Canadian income investors are searching for reliable companies with strong track records of dividend growth.
Fortis owns natural gas–distribution and electricity-generation assets in Canada, the United States, and the Caribbean.
The company has grown over the years through a combination of strategic acquisitions and organic development, and that trend continues today.
Two years ago Fortis spent US$4.5 billion to purchases Arizona-based UNS Energy. The integration of the assets went well, and investors are seeing the benefits of the added revenue stream.

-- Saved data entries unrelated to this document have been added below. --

(** * cx-case-study: complaint themes and question routing

    A shallow embedding of the decision logic of the two tools of the
    repository, and the properties of it that the specification states.

    - [1_complaints_tool/theme_extractor.py]: the theme labeller
      [_auto_label] and the driver [extract_themes];
    - [2_ai_data_analyzer/router.py]: [classify] and [Router.answer];
    - [2_ai_data_analyzer/quant_handler.py]: [QuantHandler], with its
      dispatch and its queries;
    - [2_ai_data_analyzer/qual_handler.py]: [QualHandler], with its
      retrieval and its summary;
    - [2_ai_data_analyzer/llm_client.py]: [complete] and the offline
      fallback [_no_key];
    - [2_ai_data_analyzer/main.py]: the display [_fmt] and the loop of the
      chat [_run_chat].

    The file has four parts: the model, module by module; the vocabulary of
    the statements; sample inputs; the properties.

    Conventions of the model.

    - A Python [str] is a [string].  The character classes of [re] and of
      the [str] methods are those of the ASCII range (letters, digits, the
      underscore, the ten ASCII white-space characters), so the model
      speaks about questions and texts written in ASCII.
    - Code that can raise returns a [result]: [Ok v] or [Raise e].
    - A pandas [DataFrame] is a row count and an ordered list of named
      columns of cells; a cell is missing, a text or an integer.
    - [extract_themes] updates the frame of its caller and writes to the
      log: it runs on a state that holds the frame and a trace.
    - What the third-party packages compute (the analyzer and the weights
      of the vectorizer, k-means, the parsing of dates, the text of a
      period, floating point formatting, the answer of a completion
      provider) is a parameter of the definitions that use it. *)

From Stdlib Require Import ZArith Lia Ascii String DecimalString.
From stdpp Require Import base option list strings gmap sorting.

Local Open Scope string_scope.

(** * The model *)

(** ** Python strings *)

Module PyStr.

Definition code (c : ascii) : N := N_of_ascii c.

Definition is_digit (c : ascii) : bool :=
  ((48 <=? code c) && (code c <=? 57))%N.

Definition is_upper (c : ascii) : bool :=
  ((65 <=? code c) && (code c <=? 90))%N.

Definition is_lower (c : ascii) : bool :=
  ((97 <=? code c) && (code c <=? 122))%N.

Definition is_alpha (c : ascii) : bool := is_upper c || is_lower c.

(** [\w] *)
Definition is_word (c : ascii) : bool :=
  is_alpha c || is_digit c || (code c =? 95)%N.

(** [str.isspace], [\s]: tab, line feed, vertical tab, form feed, carriage
    return, the four separators 28 to 31 and the space. *)
Definition is_space (c : ascii) : bool :=
  ((9 <=? code c) && (code c <=? 13) || (28 <=? code c) && (code c <=? 32))%N.

(** The case of a letter is folded in the ASCII range; any other
    character is left as it is. *)
Definition lower_char (c : ascii) : ascii :=
  if is_upper c then ascii_of_N (code c + 32) else c.

Definition upper_char (c : ascii) : ascii :=
  if is_lower c then ascii_of_N (code c - 32) else c.

(** [s.lower()] *)
Fixpoint lower (s : string) : string :=
  match s with
  | EmptyString => EmptyString
  | String c r => String (lower_char c) (lower r)
  end.

(** [s.upper()] *)
Fixpoint upper (s : string) : string :=
  match s with
  | EmptyString => EmptyString
  | String c r => String (upper_char c) (upper r)
  end.

Definition is_empty (s : string) : bool :=
  match s with EmptyString => true | _ => false end.

(** [len(s)] *)
Definition len (s : string) : nat := String.length s.

(** [s[:n]] for a constant [n >= 0] *)
Fixpoint upto (n : nat) (s : string) : string :=
  match n, s with
  | S m, String c r => String c (upto m r)
  | _, _ => EmptyString
  end.

(** [s.startswith(p)] *)
Fixpoint startswith (p s : string) : bool :=
  match p, s with
  | EmptyString, _ => true
  | String a p', String b s' => Ascii.eqb a b && startswith p' s'
  | String _ _, EmptyString => false
  end.

(** [needle in s] *)
Fixpoint contains (needle s : string) : bool :=
  startswith needle s ||
  match s with
  | EmptyString => false
  | String _ r => contains needle r
  end.

(** [s.lstrip()] and [s.lstrip(chars)] through the predicate of the
    characters to remove. *)
Fixpoint lstrip_by (p : ascii -> bool) (s : string) : string :=
  match s with
  | EmptyString => EmptyString
  | String c r => if p c then lstrip_by p r else s
  end.

Fixpoint rstrip_by (p : ascii -> bool) (s : string) : string :=
  match s with
  | EmptyString => EmptyString
  | String c r =>
      let r' := rstrip_by p r in
      if is_empty r' && p c then EmptyString else String c r'
  end.

Definition strip_by (p : ascii -> bool) (s : string) : string :=
  rstrip_by p (lstrip_by p s).

(** [s.strip()] *)
Definition strip (s : string) : string := strip_by is_space s.

(** [sep.join(l)] *)
Fixpoint join (sep : string) (l : list string) : string :=
  match l with
  | [] => EmptyString
  | [x] => x
  | x :: r => x +:+ sep +:+ join sep r
  end.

In fact, the extra cash flow from UNS helped support a 10% increase in the dividend last fall.
Fortis also completed the expansion of its Waneta hydroelectric facility in British Columbia in 2015, and investors will see the first full year of benefits from that project this year.
Now management is in the process of spending US$11.3 billion to acquire ITC Holdings Corp., the largest independent transmission company in the United States.

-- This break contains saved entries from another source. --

Lemma tracks_for_fold {A B} (xs : list A) (acc : B) (body : B → A → M B) :
  (∀ acc x, tracks (body acc x)) → tracks (for_fold xs acc body).
Proof.
  intros Hb. revert acc. induction xs as [| x xs IH]; intros acc; cbn [for_fold].
  - apply tracks_ret.
  - apply tracks_bind; [apply Hb | intros acc'; apply IH].
Qed.

Section Transactions.
Context (F : Frappe).

Lemma tracks_getattr (d : Doc) (attr : string) : tracks (getattr d attr).
Proof. apply tracks_read. intros w. unfold getattr. by destruct (d !! attr). Qed.

Lemma tracks_nowdate : tracks nowdate.
Proof. by apply tracks_read. Qed.

Lemma tracks_session_user : tracks frappe_session_user.
Proof. by apply tracks_read. Qed.

Lemma tracks_generate_hash : tracks (generate_hash F).
Proof. by apply tracks_read. Qed.

Lemma tracks_getdate (v : Value) : tracks (getdate F v).
Proof.
  apply tracks_read. intros w. unfold getdate.
  repeat case_match; reflexivity.
Qed.

Lemma tracks_add_to_date (v : Value) (ys ms : Z) : tracks (add_to_date F v ys ms).
Proof.
  apply tracks_read. intros w. unfold add_to_date.
  repeat case_match; reflexivity.
Qed.

Lemma tracks_render_template (path : string) (doc : option Doc) :
  tracks (render_template F path doc).
Proof. by apply tracks_read. Qed.

Lemma tracks_get_pdf (html : string) : tracks (get_pdf F html).
Proof. by apply tracks_read. Qed.

Lemma tracks_get_all (doctype : string) (filters : list (string * Value))
    (fields : list string) : tracks (get_all doctype filters fields).
Proof. by apply tracks_read. Qed.

Lemma tracks_db_get_value (doctype : string) (name : Value) (field : string) :
  tracks (db_get_value doctype name field).
Proof. by apply tracks_read. Qed.

Lemma tracks_msgprint (msg : string) : tracks (msgprint msg).
Proof. apply tracks_events. intros w. by exists [EvMsgprint msg]. Qed.

Lemma tracks_log_error (msg title : string) : tracks (log_error msg title).
Proof. apply tracks_events. intros w. by exists [EvLogError title msg]. Qed.

Lemma tracks_throw {A} (msg : string) : tracks (@throw A msg).
Proof. apply tracks_events. intros w. by exists [EvMsgprint msg]. Qed.

Lemma tracks_sendmail (m : Mail) : tracks (sendmail F m).
Proof.
  intros w r w' Hrun. unfold sendmail in Hrun.
  destruct (fw_sendmail_error F m w); injection Hrun as <- <-.
  - exists []. by rewrite app_nil_r.
  - by exists [EvSendmail m].
Qed.

Lemma tracks_doc_insert (d : Doc) : tracks (doc_insert F d).
Proof.
  intros w r w' Hrun. unfold doc_insert in Hrun.
  destruct (fw_insert_error F d w); injection Hrun as <- <-.
  - exists []. by rewrite app_nil_r.
  - by eexists [EvInsert _].
Qed.

Lemma tracks_db_commit : tracks db_commit.
Proof. intros w r w' [= <- <-]. by exists [EvCommit]. Qed.

Lemma tracks_db_set (doc : Doc) (field : string) (v : Value) :
  tracks (db_set F doc field v).
Proof.
  unfold db_set.
  apply tracks_bind; [apply tracks_getattr | intros doctype].
  apply tracks_bind; [apply tracks_getattr | intros name].
  intros w r w' Hrun.
  destruct (fw_db_set_error F doc field v w); injection Hrun as <- <-.
  - exists []. by rewrite app_nil_r.
  - by exists [EvDbSet doctype name field v].
Qed.

End Transactions.

Create HintDb tracks.
#[export] Hint Resolve tracks_ret tracks_raise tracks_getattr tracks_nowdate
  tracks_session_user tracks_generate_hash tracks_getdate tracks_add_to_date
  tracks_render_template tracks_get_pdf tracks_get_all tracks_db_get_value
  tracks_msgprint tracks_log_error tracks_throw tracks_sendmail
  tracks_doc_insert tracks_db_commit tracks_db_set : tracks.

Ltac tracks_step :=
  first
    [ solve [auto with tracks]
    | apply tracks_try_except; [| intros ?]
    | apply tracks_for_each; intros ?
    | apply tracks_for_fold; intros ? ?
    | apply tracks_bind; [| intros ?]
    | match goal with
      | |- tracks (if ?b then _ else _) => destruct b
      | |- tracks (match ?x with _ => _ end) => destruct x
      | |- tracks (let _ := _ in _) => cbv zeta
      end ].

Ltac solve_tracks := repeat tracks_step.

Section HooksTrack.
Context (F : Frappe).

Lemma tracks_create_job_card (inst : Doc) (sd : Value) (mt : string) (em : bool) :
  tracks (create_job_card F inst sd mt em).
Proof. unfold create_job_card. solve_tracks. Qed.

Lemma tracks_create_maintenance_schedule (inst : Doc) :
  tracks (create_maintenance_schedule F inst).
Proof.
  pose proof tracks_create_job_card.
  unfold create_maintenance_schedule, add_months. solve_tracks.
Qed.

Lemma tracks_create_production_order (doc : Doc) (method : string) :
  tracks (create_production_order F doc method).
Proof. unfold create_production_order. solve_tracks. Qed.

Lemma tracks_send_design_approval_email (doc : Doc) (method : string) :
  tracks (send_design_approval_email F doc method).
Proof. unfold send_design_approval_email. solve_tracks. Qed.

Lemma tracks_attach_design_pdf (doc : Doc) (method : string) :
  tracks (attach_design_pdf F doc method).
Proof. unfold attach_design_pdf. solve_tracks. Qed.

Lemma tracks_create_installation_record (doc : Doc) (method : string) :
  tracks (create_installation_record F doc method).
Proof.
  pose proof tracks_create_maintenance_schedule.
  unfold create_installation_record. solve_tracks.
Qed.

Lemma tracks_create_warranty_record (doc : Doc) (method : string) :
  tracks (create_warranty_record F doc method).
Proof. unfold create_warranty_record, add_years. solve_tracks. Qed.

Lemma tracks_handle_emergency_job_card (inst : Doc) (details : string) :
  tracks (handle_emergency_job_card F inst details).
Proof.
  pose proof tracks_create_job_card.
  unfold handle_emergency_job_card. solve_tracks.
Qed.

Lemma tracks_log_maintenance_activity (doc : Doc) (method : string) :
  tracks (log_maintenance_activity F doc method).
Proof. unfold log_maintenance_activity. solve_tracks. Qed.

Lemma tracks_update_inventory (doc : Doc) (method : string) :
  tracks (update_inventory_on_component_production doc method).
Proof. unfold update_inventory_on_component_production. solve_tracks. Qed.

Lemma tracks_generate_maintenance_report :
  tracks (generate_maintenance_report F).
Proof. unfold generate_maintenance_report. solve_tracks. Qed.



Lemma tracks_get_attr (path : string) (handler : Handler) (doc : Doc)
    (method : string) :
  get_attr F path = Some handler → tracks (handler doc method).
Proof.
  pose proof tracks_create_production_order.
  pose proof tracks_send_design_approval_email.
  pose proof tracks_attach_design_pdf.
  pose proof tracks_create_installation_record.
  pose proof tracks_create_warranty_record.
  pose proof tracks_log_maintenance_activity.
  pose proof tracks_update_inventory.
  unfold get_attr, same_object.
  repeat case_match; intros [= <-]; solve_tracks.
Qed.

Lemma tracks_call_handlers (paths : list string) (doc : Doc) (method : string) :
  tracks (call_handlers F paths doc method).
Proof.
  revert doc. induction paths as [| path paths IH]; intros doc; cbn [call_handlers].
  - apply tracks_ret.
  - destruct (get_attr F path) as [handler|] eqn:Hget; [| apply tracks_raise].
    apply tracks_bind; [by eapply tracks_get_attr | intros doc'; apply IH].
Qed.

Lemma tracks_run_doc_event (doc : Doc) (event : string) :
  tracks (run_doc_event F doc event).
Proof.
  unfold run_doc_event. repeat case_match; first [apply tracks_ret | apply tracks_call_handlers].
Qed.

End HooksTrack.

(** ** Guards and repeated runs *)

Section Guards.
Context (F : Frappe).

(** The handler of every hook but [generate_maintenance_report] ends in
    [frappe.throw]: it never returns normally. *)
Lemma log_and_throw_raises {A} (title msg : string) (e : Exn) (w : World) :
  (log_error (exn_str e) title ;; @throw A msg) w =
  (Raise (ValidationError msg),
   emit (emit w (EvLogError title (exn_str e))) (EvMsgprint msg)).
Proof. reflexivity. Qed.

(** With the guard of [create_installation_record] false, the hook does
    nothing. *)
Lemma create_installation_record_skips (doc : Doc) (method : string)
    (w : World) (status : Value) :
  doc !! "status" = Some status →
  py_eq_str status "Completed" &&
    negb (py_truthy (doc_get doc "installation_record" VNone)) = false →
  create_installation_record F doc method w = (Ok doc, w).
Proof.
  intros Hst Hguard. unfold create_installation_record, try_except.
  unfold bind at 1, getattr at 1. rewrite Hst, Hguard. reflexivity.
Qed.

(** What a normal return of [create_installation_record] means: either the
    guard was false and nothing happened, or the guard was true, a record
    [inst] was inserted first and its name was written to the
    [installation_record] field of the Production Order. *)
Lemma create_installation_record_ok_inv (doc doc' : Doc) (method : string)
    (w w' : World) :
  create_installation_record F doc method w = (Ok doc', w') →
  ∃ status, doc !! "status" = Some status ∧
    ((py_eq_str status "Completed" &&
        negb (py_truthy (doc_get doc "installation_record" VNone)) = false ∧
      doc' = doc ∧ w' = w) ∨
     (py_eq_str status "Completed" = true ∧
      py_truthy (doc_get doc "installation_record" VNone) = false ∧
      ∃ inst nm evs,
        inst !! "doctype" = Some (VStr "Installation Record") ∧
        inst !! "name" = Some (VStr nm) ∧
        inst !! "production_order" = doc !! "name" ∧
        (∃ d0, nm = fw_autoname F d0 w) ∧
        events w' = (events w ++ EvInsert inst :: evs)%list ∧
        doc' = <["installation_record" := VStr nm]> doc)).
Proof.
  intros Hrun. unfold create_installation_record, try_except in Hrun.
  match type of Hrun with
  | (let (_, _) := ?body in _) = _ => destruct body as [[d1|e] w1] eqn:Hbody
  end.
  2:{ rewrite log_and_throw_raises in Hrun. discriminate Hrun. }
  injection Hrun as -> ->.
  unfold bind at 1, getattr at 1 in Hbody.
  destruct (doc !! "status") as [status|] eqn:Hst; [| discriminate Hbody].
  exists status. split; [reflexivity |].
  destruct (py_eq_str status "Completed" &&
            negb (py_truthy (doc_get doc "installation_record" VNone)))
    eqn:Hguard.
  2:{ left. injection Hbody as -> ->. done. }
  right. apply andb_true_iff in Hguard as [Hs Hl].
  apply negb_true_iff in Hl. do 2 (split; [assumption |]).
  unfold bind at 1, getattr at 1 in Hbody.
  destruct (doc !! "name") as [name|] eqn:Hname; [| discriminate Hbody].
  unfold bind at 1, nowdate in Hbody. unfold bind at 1, frappe_session_user in Hbody.
  unfold bind at 1, doc_insert in Hbody.
  destruct (fw_insert_error F _ w) eqn:Hins; [discriminate Hbody |].
  cbn beta iota zeta in Hbody.
  unfold bind at 1, getattr at 1 in Hbody. rewrite lookup_insert_eq in Hbody.
  unfold bind at 1, db_set in Hbody. unfold bind at 1, getattr at 1 in Hbody.
  destruct (doc !! "doctype") as [dt|] eqn:Hdt; [| discriminate Hbody].
  unfold bind at 1, getattr at 1 in Hbody. rewrite Hname in Hbody.
  destruct (fw_db_set_error F _ _ _ _) eqn:Hset; [discriminate Hbody |].
  cbn beta iota zeta in Hbody.
  unfold bind at 1, db_commit in Hbody.
  unfold bind at 1, getattr at 1 in Hbody. rewrite lookup_insert_eq in Hbody.
  unfold bind at 1, getattr at 1 in Hbody.
  rewrite lookup_insert_ne in Hbody by done. rewrite Hname in Hbody.
  unfold bind at 1, msgprint in Hbody.
  unfold bind at 1 in Hbody.
  match type of Hbody with
  | context [create_maintenance_schedule F ?i0 ?w0] =>
      remember w0 as w1 eqn:Hw1; remember i0 as inst eqn:Hinst;
      destruct (create_maintenance_schedule F inst w1) as [[[]|e] w2] eqn:Hsched
  end; [| discriminate Hbody].
  injection Hbody as <- ->.
  destruct (tracks_create_maintenance_schedule F inst w1 _ _ Hsched)
    as (evs & Hev & _).
  rewrite Hw1 in Hev. unfold emit, with_db, with_committed in Hev.
  cbn [events] in Hev. clear Hsched Hw1.
  eexists _, _, _.
  split; [| split; [| split; [| split; [| split]]]]; cycle 4.
  - rewrite <- !app_assoc in Hev. exact Hev.
  - reflexivity.
  - rewrite Hinst, lookup_insert_ne by done. reflexivity.
  - rewrite Hinst. apply lookup_insert_eq.
  - rewrite Hinst, lookup_insert_ne by done. reflexivity.
  - by eexists.
Qed.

Fortis says dividend growth should be about 6% per year through 2020. Investors have received an increase every year for more than four decades, so the odds are pretty good that management will deliver as planned.

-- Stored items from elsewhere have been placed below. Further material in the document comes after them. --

(** * A step-sequencer metronome: scheduler, playhead sync, tap tempo, grid

    Shallow embedding of the React component [MetronomeUI], which the
    repository carries in three revisions:

    - [src/unnamed/part_002] (module [Legacy]): no tap tempo and no
      refs; the scheduler closes over the React state [bpm],
      [beatsPerCycle] and [grid] and never looks at the playback state;
    - [src/app.js] (module [App]): the scheduler reads [bpmRef],
      [gridRef], [beatsRef] and [isPlayingRef];
    - [src/unnamed/part_001] (module [Ext]): as [src/app.js], with
      [subRef] (subdivisions per beat) and a noise-based renderer.

    What the revisions share word for word is defined once.

    Numbers.  A JavaScript number is an IEEE double.  Here a finite double
    is an exact rational ([Q], kept in lowest terms by every operation)
    and the three special values are kept ([Infinity], [-Infinity],
    [NaN]); rounding error and the sign of zero are not modelled.  The
    time stamps of [Date.now()] are integers ([Z]); the step index and
    the cycle length are integers too, with [NaN] for the step, which
    [x % 0] produces.

    Effects.  A scheduler call is a function of what it reads (the refs
    or the captured state, and the audio clock, which stands still within
    one call) and of the schedule cursor; it returns the new cursor and
    the renderer calls and timer registrations it made, in program order.
    [audioCtxRef.current] is taken to be set: [initAudio()] runs before
    the first scheduler call of every playback.  The [while] loop has no
    bound in the source, so its model takes fuel and returns [None] when
    the fuel runs out; the properties below give the fuel that suffices.
    A timer callback is data ([callback]) and [fire] runs it. *)

From Stdlib Require Import ZArith QArith Qround Lia Lqa List Bool Ascii String.
From stdpp Require Import gmap strings pretty.
Import ListNotations.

The current quarterly distribution offers a yield of 3.7%.
Telus doesn’t get as much attention as its peers, but the company has proven to be a rock-solid pick for long-term dividend investors.
Management has avoided the temptation to plough billions of dollars into media assets and has instead invested in making sure the company delivers the best level of service in the industry across state-of-the-art wireless and wireline networks.
That strategy appears to be paying off as Telus continues to add new mobile, internet, and TV subscribers at a healthy rate.
The company also boasts the lowest churn rate connected to fickle mobile customers with less than 1% of the clients leaving for other carriers in the most recent quarter.
Another initiative to watch is Telus Health, which is already Canada’s leading provider of digital solutions to doctors, hospitals, and insurance companies. As the segment expands, investors could see revenue from this group become a significant part of the overall mix.
Telus has a fantastic track record of sharing profits with investors through share buybacks and dividend increases. The company plans to raise the dividend by 7-10% per year through 2019 as part of its multi-year dividend-growth program originally announced in 2011.
The current quarterly distribution offers a yield of 4.4%.
Is one a better bet?
Both stocks are attractive dividend-growth picks that tend to hold up well when the broader market hits a speed bump.
At the moment, I would give Telus the edge for its higher yield and better dividend-growth outlook over the medium term.